Weeks later, we read The Kite Runner and discuss how symbolism and metaphor elucidate literature’s themes. We brainstorm a list of symbols and themes. The class pairs the lamb with sacrifice. We discuss the scenes in which the main character, Amir, compares his friend and servant, Hassan, to the lamb sacrificed on Eid-e-Qorban to commemorate Ibrahim’s near-slaughter of his son Isaac as a sacrifice to the Lord.
I know there is a lot that I can add to the discussion. I know that it makes sense to talk about the lamb and blood buying redemption, including how that applies to Christianity. But can I? The politics of academia, my own fears, my knowledge that my job in this class is to teach literature all weigh on me. But how can I tell my students to be honest and speak freely if I won’t do the same?

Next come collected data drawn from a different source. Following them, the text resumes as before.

(** a PDU serialised by an unacknowledged-mode sender is read back by its
    peer: an SDU sent whole is handed up at once, unchanged and without an SN;
    a segment is passed to reassembly with the SN, offset, flags and bytes the
    sender put in it. *)
Theorem um_pdu_roundtrip tx rx s u buffer size :
  um_sn_field_length tx = um_sn_field_length rx ->
  um_sn_field_length rx = 6 \/ um_sn_field_length rx = 12 ->
  deref (um_heap tx) s = Ret u -> seg_ok u s -> zlen (sdu_data u) <= NR_SDU_MAX ->
  0 <= sdu_sn u < 2 ^ um_sn_field_length rx ->
  compute_pdu_header_size tx s + seg_size s <= size <= zlen buffer ->
  returns (serialize_sdu tx s buffer size) (fun '(n, buffer') =>
    n = compute_pdu_header_size tx s + seg_size s /\
    let pdu := take (Z.to_nat n) buffer' in
    if seg_is_first s && seg_is_last s
    then returns (nr_rlc_entity_um_recv_pdu rx pdu) (fun rx' =>
           um_events rx' = um_events rx ++ [DeliverSdu (sdu_data u)])
    else exists h,
      nr_rlc_entity_um_recv_pdu rx pdu
      = recv_segment (um_count_pdu rx (zlen pdu)) pdu (sdu_sn u) (seg_so s)
          (seg_is_first s) (seg_is_last s) h /\
      drop (Z.to_nat h) pdu = seg_bytes u s /\ zlen pdu - h = seg_size s).
Proof.
  intros Hl Hlen Hu Hs Hmax Hsn Hsize. rewrite um_header_len_seg in Hsize |- *.
  eapply returns_mono; [apply (um_serialize_spec tx s u buffer size); [by rewrite Hl|done|done|done]|].
  intros [n buf'] (Hn & _ & hdr & Hpdu & Hhl & Hbits). split; [done|]. cbv zeta. rewrite Hpdu.
  pose proof (zlen_seg_bytes u s Hs) as Hby. pose proof Hs as [H1 H2 H3 H4 H5]. rewrite Hl in Hhl, Hbits.
  rewrite (um_recv_header rx _ (bits_of_bytes (seg_bytes u s)) (seg_is_first s) (seg_is_last s)
             (sdu_sn u) (seg_so s)); [|done|done| |by rewrite bits_of_bytes_app, Hbits].
  2: { rewrite H4. unfold NR_SDU_MAX in Hmax. destruct (Z.eqb_spec (seg_so s) 0); lia. }
  cbv zeta. destruct (seg_is_first s && seg_is_last s) eqn:Ew.
  - unfold um_header_len in Hhl. rewrite Ew in Hhl.
    rewrite zlen_app, (proj2 (Z.ltb_ge _ _)) by lia.
    rewrite mem_read_suffix by lia. rewrite bind_Ret_l. apply returns_Ret.
    by rewrite (whole_bytes u s) by done.
  - eexists. split; [reflexivity|]. rewrite <- Hhl, to_nat_zlen, drop_app_length, zlen_app. split; [done|lia].
Qed.

(** ** Reassembly *)

Section reassembly.
Context (key : Z -> Z) (e : nr_rlc_entity_um_t) (x : Z) (sdu : list Z).
Context (Hs : StronglySorted (pdu_le key) (um_rx_list e)) (Hne : of_sn x (um_rx_list e) <> []).
Context (Hp : Forall (piece sdu) (of_sn x (um_rx_list e))).
Context (Hd : Forall (fun p => pdu_data p <> None) (of_sn x (um_rx_list e))).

I take a deep breath. Here goes. No giant fish belly for me. I note that the lamb and sacrifice also pair with redemption. I explain that the story of Ibrahim, or Abraham as I know it, is shared by Muslims, Christians, and Jews. I explain that in Christianity the story of Abraham and Isaac is often read as a foreshadowing of God’s sacrifice of his son, which redeems mankind. We discuss whether the ending of the book indicates that Amir is redeemed. A Muslim student explains that in his religion, Isaac knew that his father was going to sacrifice him and still went willingly, as did Hassan. For him, it’s a story about filial obedience, and we discuss how this plays out in the novel in light of Amir sacrificing Hassan to win his father’s approval. A Jewish student adds that neither of these readings quite match her take on the story of Abraham and Isaac. We discuss how different interpretations of this symbol enrich our understanding of the novel’s themes and how our individual interpretation is altered by what we bring to our reading. They are eager, engaged, and class ends all too soon.

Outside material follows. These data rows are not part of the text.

(** the buffer with the block of [x] freed holds only what delivered SDUs leave *)
Lemma freed_window (Q : nr_rlc_pdu_t -> Prop) x b k a :
  (forall p, Q p -> Q (free_data p)) -> sn_block x (b ++ k ++ a) b k a ->
  Forall (fun q => Q q /\ (pdu_sn q <> x -> pdu_size q = 0)) (b ++ k ++ a) ->
  Forall (fun q => Q q /\ pdu_size q = 0) (b ++ map free_data k ++ a).
Proof.
  intros HQ [_ Hb _ Ha] H. rewrite !Forall_app, Forall_map in *. destruct H as (H1 & H2 & H3). split_and!.
  - rewrite list.Forall_forall in *. intros q Hq. destruct (H1 q Hq) as [? Hz]. split; [done|]. apply Hz, (Hb q Hq).
  - eapply Forall_weaken; [|exact H2]. intros q [? _]. split; [auto|done].
  - rewrite list.Forall_forall in *. intros q Hq. destruct (H3 q Hq) as [? Hz]. split; [done|]. apply Hz, (Ha q Hq).
Qed.

Lemma so_nonneg e x sdu so : um_rx_sync e x sdu so -> 0 <= so.
Proof. intros Hsync. rewrite <- (rs_contig _ _ _ _ Hsync). apply contig_ge. Qed.

Lemma highest_range e x sdu so : um_rx_sync e x sdu so -> 0 <= um_rx_next_highest e < um_sn_modulus e.
Proof.
  intros []. rewrite rs_highest0. destruct (so =? 0); [done|]. apply rem_range; lia.
Qed.

Section store.
Context (e : nr_rlc_entity_um_t) (x : Z) (sdu : list Z) (so : Z) (Hsync : um_rx_sync e x sdu so).
Context (n : Z) (data : list Z) (Hn : 0 < n) (Hend : so + n <= zlen sdu).
Context (Hdata : data = take (Z.to_nat n) (drop (Z.to_nat so) sdu)).
Let p := nr_rlc_new_pdu x so (so =? 0) (so + n =? zlen sdu) data n.

(** the entity with the segment in its buffer *)
Definition um_stored : nr_rlc_entity_um_t :=
  let e1 := e <| um_rx_size ::= Z.add n |> in
  e1 <| um_rx_list := nr_rlc_pdu_list_add (sn_compare_rx e1) (um_rx_list e1) p |>.

Lemma stored_piece : piece sdu p.
Proof using All.
  pose proof (so_nonneg _ _ _ _ Hsync). constructor; try done. by intros d [= <-].
Qed.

As I gather my notes, many students trickle out, continuing the discussion. They seem genuinely interested in understanding each other’s faiths. They see the shared histories and the differences. They are talking and listening. Respectfully. It is more than the U.N. accomplishes most days. And for today, it is enough.
It is a lot.
Lisa Lister has been a term assistant professor at George Mason University in Fairfax, Virginia, for the past three years. She received an M.F.A. from American University in Washington, D.C., in 2005. Originally from Portland, Oregon, Lister now lives in Silver Spring, Maryland. She first read Response at a writing conference and says she "was struck by the importance of a publication that allows us to reflect on issues from a faith-based perspective."